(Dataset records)
^^^^^^^^
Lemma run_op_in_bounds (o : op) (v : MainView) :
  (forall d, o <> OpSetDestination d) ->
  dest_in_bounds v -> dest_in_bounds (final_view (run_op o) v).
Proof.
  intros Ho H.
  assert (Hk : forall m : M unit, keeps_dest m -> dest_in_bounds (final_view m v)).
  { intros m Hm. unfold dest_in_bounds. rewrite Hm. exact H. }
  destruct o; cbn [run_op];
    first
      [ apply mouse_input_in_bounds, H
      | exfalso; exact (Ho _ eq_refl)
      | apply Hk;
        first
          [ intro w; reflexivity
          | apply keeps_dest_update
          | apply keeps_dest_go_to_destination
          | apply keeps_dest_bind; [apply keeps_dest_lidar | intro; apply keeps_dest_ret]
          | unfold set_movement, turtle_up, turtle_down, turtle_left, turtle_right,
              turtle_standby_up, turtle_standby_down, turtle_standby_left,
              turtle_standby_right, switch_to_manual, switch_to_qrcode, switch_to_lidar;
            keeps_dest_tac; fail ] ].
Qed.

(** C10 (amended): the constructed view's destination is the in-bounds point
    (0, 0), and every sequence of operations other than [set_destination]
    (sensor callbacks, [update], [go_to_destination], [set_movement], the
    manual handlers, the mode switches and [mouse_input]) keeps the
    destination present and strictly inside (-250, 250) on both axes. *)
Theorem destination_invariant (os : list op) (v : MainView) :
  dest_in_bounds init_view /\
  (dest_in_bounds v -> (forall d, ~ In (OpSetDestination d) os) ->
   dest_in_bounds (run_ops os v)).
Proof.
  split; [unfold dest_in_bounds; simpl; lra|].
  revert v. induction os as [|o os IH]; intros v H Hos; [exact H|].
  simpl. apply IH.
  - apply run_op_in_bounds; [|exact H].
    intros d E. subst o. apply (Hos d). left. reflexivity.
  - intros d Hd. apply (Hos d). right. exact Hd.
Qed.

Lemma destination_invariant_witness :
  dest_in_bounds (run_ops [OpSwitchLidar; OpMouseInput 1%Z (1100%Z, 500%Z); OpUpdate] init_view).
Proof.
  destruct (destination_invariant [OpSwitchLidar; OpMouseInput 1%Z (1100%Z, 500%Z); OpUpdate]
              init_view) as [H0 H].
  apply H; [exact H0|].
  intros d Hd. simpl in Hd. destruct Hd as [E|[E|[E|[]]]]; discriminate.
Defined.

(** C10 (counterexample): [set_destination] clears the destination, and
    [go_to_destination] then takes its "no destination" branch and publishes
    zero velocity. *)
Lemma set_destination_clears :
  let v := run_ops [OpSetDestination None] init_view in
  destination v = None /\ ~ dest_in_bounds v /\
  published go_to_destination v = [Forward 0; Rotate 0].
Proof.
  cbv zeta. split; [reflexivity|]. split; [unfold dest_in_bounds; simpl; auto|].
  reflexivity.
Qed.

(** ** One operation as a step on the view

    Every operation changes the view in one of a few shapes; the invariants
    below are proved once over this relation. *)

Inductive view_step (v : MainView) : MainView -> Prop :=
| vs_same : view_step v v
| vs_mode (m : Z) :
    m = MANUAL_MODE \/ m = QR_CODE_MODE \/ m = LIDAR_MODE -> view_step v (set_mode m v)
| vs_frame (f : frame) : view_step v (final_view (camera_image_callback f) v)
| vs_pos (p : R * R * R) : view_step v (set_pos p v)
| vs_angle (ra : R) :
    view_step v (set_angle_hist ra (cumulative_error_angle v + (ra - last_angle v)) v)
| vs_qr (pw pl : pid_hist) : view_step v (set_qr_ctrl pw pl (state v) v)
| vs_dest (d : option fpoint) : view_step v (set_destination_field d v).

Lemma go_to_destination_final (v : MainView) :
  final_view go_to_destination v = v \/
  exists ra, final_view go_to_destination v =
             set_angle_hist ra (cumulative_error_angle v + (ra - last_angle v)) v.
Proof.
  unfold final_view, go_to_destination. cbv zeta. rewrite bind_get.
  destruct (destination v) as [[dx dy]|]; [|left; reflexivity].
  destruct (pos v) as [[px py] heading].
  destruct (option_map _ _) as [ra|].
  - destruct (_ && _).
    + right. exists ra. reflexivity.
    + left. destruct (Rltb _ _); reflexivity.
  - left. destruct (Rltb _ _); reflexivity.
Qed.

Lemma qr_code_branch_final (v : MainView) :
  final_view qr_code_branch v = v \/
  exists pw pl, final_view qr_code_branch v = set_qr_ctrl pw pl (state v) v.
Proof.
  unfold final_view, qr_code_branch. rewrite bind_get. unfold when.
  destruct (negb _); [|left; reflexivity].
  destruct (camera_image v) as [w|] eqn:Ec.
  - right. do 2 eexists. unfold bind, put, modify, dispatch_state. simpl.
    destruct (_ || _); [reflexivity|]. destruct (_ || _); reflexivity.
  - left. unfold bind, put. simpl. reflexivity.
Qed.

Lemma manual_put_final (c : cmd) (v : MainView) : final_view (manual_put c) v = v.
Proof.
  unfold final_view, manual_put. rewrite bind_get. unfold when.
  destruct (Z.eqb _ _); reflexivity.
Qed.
^^^^^^^^
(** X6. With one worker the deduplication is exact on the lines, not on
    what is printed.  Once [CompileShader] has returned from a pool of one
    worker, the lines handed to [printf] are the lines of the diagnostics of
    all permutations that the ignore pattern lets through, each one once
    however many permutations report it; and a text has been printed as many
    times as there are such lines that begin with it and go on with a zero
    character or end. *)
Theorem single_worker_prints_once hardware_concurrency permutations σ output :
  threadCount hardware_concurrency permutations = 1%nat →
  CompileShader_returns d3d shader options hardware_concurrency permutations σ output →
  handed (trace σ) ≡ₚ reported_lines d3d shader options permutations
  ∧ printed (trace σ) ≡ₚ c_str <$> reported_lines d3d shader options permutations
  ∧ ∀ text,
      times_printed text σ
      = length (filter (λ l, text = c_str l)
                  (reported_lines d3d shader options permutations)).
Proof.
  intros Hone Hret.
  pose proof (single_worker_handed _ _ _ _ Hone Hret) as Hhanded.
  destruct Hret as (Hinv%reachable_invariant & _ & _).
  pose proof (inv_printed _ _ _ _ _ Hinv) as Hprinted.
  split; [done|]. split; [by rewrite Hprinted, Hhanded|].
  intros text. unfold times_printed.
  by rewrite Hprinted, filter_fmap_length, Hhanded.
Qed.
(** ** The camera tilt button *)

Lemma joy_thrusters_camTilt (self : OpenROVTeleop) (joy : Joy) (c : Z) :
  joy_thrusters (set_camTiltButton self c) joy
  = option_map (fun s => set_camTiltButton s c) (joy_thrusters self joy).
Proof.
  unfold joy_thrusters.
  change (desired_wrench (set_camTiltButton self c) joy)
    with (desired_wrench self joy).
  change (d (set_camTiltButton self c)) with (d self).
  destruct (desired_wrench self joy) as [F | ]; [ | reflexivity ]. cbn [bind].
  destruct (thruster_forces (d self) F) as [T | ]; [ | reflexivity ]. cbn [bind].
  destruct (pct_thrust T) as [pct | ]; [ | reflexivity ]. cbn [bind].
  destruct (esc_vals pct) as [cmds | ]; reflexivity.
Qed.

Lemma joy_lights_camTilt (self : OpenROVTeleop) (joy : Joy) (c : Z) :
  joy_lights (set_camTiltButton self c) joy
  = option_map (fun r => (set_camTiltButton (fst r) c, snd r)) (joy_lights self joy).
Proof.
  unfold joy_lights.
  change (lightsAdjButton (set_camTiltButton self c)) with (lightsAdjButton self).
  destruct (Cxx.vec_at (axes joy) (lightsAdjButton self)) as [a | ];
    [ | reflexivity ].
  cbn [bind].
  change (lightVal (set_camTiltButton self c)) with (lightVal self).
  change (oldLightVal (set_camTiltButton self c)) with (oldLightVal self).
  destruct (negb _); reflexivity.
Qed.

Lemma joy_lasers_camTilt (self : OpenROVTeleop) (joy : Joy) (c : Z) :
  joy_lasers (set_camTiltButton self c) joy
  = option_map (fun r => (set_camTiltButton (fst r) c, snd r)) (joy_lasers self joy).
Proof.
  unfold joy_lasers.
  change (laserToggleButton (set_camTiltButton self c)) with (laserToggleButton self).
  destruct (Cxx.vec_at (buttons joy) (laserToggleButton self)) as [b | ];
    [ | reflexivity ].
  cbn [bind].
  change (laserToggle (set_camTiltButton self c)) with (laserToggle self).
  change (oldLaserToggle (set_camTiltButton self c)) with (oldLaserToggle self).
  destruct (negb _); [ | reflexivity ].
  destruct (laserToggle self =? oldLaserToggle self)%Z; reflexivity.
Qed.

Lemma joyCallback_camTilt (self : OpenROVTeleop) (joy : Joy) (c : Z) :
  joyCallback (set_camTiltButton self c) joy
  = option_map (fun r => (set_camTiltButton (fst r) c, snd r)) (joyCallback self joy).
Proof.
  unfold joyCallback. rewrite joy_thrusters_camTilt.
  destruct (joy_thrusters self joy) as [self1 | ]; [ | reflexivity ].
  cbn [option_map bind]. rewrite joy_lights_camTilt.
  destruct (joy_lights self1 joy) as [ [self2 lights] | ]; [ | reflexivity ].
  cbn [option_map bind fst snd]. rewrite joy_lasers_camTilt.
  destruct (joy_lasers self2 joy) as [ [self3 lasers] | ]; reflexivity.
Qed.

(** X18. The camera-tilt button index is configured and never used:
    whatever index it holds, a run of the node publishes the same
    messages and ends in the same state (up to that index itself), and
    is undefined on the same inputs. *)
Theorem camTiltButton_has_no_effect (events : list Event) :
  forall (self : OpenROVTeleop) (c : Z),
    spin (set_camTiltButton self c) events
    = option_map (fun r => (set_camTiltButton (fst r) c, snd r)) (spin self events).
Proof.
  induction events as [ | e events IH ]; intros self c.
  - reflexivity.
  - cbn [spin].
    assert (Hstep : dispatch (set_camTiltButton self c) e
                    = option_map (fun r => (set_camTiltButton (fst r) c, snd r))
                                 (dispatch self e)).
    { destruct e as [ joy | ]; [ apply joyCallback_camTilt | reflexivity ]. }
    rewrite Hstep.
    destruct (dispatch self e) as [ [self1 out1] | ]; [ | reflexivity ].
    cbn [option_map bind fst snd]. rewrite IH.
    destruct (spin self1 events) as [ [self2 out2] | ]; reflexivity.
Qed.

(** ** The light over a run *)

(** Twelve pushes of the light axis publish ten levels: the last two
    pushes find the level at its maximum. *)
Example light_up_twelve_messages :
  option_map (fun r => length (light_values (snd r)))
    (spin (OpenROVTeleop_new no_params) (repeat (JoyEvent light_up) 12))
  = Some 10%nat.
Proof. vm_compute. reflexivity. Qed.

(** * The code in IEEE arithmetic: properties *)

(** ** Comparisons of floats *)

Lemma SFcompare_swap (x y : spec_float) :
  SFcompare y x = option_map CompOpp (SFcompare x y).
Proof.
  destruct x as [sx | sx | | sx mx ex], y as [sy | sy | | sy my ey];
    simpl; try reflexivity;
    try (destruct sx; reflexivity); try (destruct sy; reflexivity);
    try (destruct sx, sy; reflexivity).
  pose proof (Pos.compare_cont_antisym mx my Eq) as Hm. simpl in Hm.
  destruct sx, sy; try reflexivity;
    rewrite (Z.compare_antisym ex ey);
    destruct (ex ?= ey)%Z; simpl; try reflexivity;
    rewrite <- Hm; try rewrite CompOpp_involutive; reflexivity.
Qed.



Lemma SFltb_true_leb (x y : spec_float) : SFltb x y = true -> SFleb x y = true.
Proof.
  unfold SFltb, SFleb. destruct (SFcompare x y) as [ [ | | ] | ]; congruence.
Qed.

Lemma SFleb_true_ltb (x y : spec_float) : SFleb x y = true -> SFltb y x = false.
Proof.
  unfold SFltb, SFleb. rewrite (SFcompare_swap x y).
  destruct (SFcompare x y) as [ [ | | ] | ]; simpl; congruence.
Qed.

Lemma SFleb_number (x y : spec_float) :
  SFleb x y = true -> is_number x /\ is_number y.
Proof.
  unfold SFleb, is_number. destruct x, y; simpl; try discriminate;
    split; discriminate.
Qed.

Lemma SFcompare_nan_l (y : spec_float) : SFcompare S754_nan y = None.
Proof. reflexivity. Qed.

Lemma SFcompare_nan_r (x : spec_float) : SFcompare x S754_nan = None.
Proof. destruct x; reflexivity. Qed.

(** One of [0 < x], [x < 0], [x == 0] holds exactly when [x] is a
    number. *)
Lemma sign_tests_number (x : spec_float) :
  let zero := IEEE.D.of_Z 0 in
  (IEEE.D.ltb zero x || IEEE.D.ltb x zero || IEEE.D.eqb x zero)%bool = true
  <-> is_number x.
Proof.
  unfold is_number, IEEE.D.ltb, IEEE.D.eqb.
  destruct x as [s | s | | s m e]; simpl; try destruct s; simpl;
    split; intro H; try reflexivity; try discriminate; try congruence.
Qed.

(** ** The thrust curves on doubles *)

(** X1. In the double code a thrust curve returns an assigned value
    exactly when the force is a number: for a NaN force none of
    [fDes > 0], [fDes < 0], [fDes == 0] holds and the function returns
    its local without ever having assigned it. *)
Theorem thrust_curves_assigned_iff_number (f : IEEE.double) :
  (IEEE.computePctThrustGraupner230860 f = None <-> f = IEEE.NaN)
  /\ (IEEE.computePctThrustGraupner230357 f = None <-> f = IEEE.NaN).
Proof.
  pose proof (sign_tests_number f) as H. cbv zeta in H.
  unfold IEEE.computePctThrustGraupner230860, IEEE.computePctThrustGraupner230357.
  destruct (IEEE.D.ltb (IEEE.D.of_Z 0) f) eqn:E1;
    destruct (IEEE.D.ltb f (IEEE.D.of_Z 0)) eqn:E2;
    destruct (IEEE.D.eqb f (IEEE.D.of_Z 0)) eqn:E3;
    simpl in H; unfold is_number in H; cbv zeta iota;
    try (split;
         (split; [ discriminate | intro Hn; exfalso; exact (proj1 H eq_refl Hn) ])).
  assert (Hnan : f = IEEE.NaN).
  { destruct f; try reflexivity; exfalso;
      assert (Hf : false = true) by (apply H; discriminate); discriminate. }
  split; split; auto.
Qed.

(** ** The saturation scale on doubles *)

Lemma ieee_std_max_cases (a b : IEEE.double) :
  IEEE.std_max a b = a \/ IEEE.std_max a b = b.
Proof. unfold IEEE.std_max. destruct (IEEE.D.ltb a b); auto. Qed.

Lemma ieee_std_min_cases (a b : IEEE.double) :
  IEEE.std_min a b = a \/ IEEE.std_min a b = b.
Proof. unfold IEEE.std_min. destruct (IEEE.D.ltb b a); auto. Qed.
^^^^^^^^
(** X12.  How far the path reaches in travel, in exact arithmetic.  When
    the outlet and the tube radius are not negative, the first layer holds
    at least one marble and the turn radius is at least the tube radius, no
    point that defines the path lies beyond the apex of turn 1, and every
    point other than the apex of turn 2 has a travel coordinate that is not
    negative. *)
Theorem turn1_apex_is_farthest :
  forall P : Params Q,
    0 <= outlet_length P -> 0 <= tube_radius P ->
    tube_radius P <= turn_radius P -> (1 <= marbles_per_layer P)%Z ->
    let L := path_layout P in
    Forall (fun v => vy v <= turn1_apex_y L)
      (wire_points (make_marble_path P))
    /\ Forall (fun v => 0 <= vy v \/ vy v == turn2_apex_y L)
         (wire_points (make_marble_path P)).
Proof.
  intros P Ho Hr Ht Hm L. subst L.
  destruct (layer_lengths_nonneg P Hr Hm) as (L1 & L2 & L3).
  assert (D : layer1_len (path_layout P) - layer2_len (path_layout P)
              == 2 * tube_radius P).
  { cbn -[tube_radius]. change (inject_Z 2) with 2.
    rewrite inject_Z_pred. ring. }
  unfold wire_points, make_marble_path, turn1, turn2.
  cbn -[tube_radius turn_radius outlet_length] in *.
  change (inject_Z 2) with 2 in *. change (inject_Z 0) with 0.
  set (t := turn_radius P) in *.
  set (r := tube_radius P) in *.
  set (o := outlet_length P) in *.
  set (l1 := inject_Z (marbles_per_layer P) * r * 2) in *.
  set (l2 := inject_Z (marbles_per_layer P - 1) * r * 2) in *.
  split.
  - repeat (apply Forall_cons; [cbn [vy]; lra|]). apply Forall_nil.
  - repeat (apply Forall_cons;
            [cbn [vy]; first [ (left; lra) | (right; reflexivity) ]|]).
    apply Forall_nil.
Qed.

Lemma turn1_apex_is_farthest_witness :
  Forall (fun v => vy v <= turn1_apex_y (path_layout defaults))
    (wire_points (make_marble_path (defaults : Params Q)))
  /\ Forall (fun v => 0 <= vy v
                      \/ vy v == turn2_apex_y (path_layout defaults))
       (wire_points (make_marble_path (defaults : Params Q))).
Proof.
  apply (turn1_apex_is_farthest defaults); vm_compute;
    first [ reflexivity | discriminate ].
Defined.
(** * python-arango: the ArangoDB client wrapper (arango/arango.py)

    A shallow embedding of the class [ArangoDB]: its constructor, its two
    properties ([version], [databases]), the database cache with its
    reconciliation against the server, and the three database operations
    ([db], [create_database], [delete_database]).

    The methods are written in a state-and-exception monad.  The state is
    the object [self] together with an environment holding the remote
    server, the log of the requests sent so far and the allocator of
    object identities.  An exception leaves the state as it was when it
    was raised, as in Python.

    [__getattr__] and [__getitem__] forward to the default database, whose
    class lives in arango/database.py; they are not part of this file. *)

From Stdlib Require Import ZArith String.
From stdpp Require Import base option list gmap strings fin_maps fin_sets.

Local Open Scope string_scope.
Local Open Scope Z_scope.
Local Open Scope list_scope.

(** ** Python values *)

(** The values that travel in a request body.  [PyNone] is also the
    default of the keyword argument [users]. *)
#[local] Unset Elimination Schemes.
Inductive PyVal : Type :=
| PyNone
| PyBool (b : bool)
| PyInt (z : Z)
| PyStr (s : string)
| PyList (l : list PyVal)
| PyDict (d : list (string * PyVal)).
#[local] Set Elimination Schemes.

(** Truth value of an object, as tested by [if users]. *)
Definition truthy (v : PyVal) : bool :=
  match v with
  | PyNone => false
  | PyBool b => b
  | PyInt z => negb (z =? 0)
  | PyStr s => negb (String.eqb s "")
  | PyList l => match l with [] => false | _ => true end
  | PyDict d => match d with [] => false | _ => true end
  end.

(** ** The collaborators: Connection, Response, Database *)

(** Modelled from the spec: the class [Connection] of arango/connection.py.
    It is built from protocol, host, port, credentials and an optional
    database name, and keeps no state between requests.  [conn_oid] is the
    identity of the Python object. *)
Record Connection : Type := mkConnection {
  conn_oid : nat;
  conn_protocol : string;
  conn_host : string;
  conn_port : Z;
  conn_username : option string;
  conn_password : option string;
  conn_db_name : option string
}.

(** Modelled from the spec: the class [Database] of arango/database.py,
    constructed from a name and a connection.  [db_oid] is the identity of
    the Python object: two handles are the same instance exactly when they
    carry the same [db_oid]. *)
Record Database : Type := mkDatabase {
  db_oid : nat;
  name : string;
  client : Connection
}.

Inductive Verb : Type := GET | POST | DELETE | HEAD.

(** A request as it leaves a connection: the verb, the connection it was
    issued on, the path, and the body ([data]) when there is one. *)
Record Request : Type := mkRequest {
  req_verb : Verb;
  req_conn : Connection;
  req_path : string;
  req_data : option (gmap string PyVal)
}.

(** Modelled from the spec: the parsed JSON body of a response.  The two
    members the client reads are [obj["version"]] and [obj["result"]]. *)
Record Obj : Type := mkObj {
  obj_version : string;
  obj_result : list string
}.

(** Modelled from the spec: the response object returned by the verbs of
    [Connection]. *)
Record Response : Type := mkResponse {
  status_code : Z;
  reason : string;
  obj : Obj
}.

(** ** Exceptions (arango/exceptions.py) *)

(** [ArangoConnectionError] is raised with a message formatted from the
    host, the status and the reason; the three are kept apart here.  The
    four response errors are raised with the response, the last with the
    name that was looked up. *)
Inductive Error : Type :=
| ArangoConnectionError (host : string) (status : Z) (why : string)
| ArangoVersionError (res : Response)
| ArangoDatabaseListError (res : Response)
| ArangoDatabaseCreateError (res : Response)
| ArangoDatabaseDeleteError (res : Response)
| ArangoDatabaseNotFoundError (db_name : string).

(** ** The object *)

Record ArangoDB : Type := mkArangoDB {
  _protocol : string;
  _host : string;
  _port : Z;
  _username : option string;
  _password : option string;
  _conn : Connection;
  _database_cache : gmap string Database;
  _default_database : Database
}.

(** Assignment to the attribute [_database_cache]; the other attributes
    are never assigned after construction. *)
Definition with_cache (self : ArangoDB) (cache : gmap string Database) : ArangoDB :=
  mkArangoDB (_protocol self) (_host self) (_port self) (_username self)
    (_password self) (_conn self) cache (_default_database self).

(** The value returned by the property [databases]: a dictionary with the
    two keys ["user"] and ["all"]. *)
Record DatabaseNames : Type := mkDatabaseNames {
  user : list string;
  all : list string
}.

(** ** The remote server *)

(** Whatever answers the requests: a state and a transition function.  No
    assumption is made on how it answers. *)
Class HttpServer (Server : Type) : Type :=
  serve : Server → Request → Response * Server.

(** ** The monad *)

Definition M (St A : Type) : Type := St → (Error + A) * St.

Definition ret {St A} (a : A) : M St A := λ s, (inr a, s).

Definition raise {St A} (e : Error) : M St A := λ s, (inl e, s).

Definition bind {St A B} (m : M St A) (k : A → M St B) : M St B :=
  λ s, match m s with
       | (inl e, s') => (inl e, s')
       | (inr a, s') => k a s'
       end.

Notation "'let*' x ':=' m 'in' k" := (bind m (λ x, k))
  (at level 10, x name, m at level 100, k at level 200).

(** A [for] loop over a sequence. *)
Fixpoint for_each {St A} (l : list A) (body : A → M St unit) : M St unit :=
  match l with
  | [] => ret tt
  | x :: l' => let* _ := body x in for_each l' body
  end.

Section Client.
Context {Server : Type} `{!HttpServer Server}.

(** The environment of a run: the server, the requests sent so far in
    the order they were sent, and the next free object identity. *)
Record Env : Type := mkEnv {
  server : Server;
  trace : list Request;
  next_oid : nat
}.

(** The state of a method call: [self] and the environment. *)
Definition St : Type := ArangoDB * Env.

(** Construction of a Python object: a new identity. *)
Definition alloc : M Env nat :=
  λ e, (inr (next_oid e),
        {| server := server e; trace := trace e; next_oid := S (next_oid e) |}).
^^^^^^^^
### WHAT NEEDS TO BE DONE
Above are some records; copy each line there that contains "Require".

### OUTPUT
From Stdlib Require Import ZArith String.
From stdpp Require Import base option list gmap strings fin_maps fin_sets.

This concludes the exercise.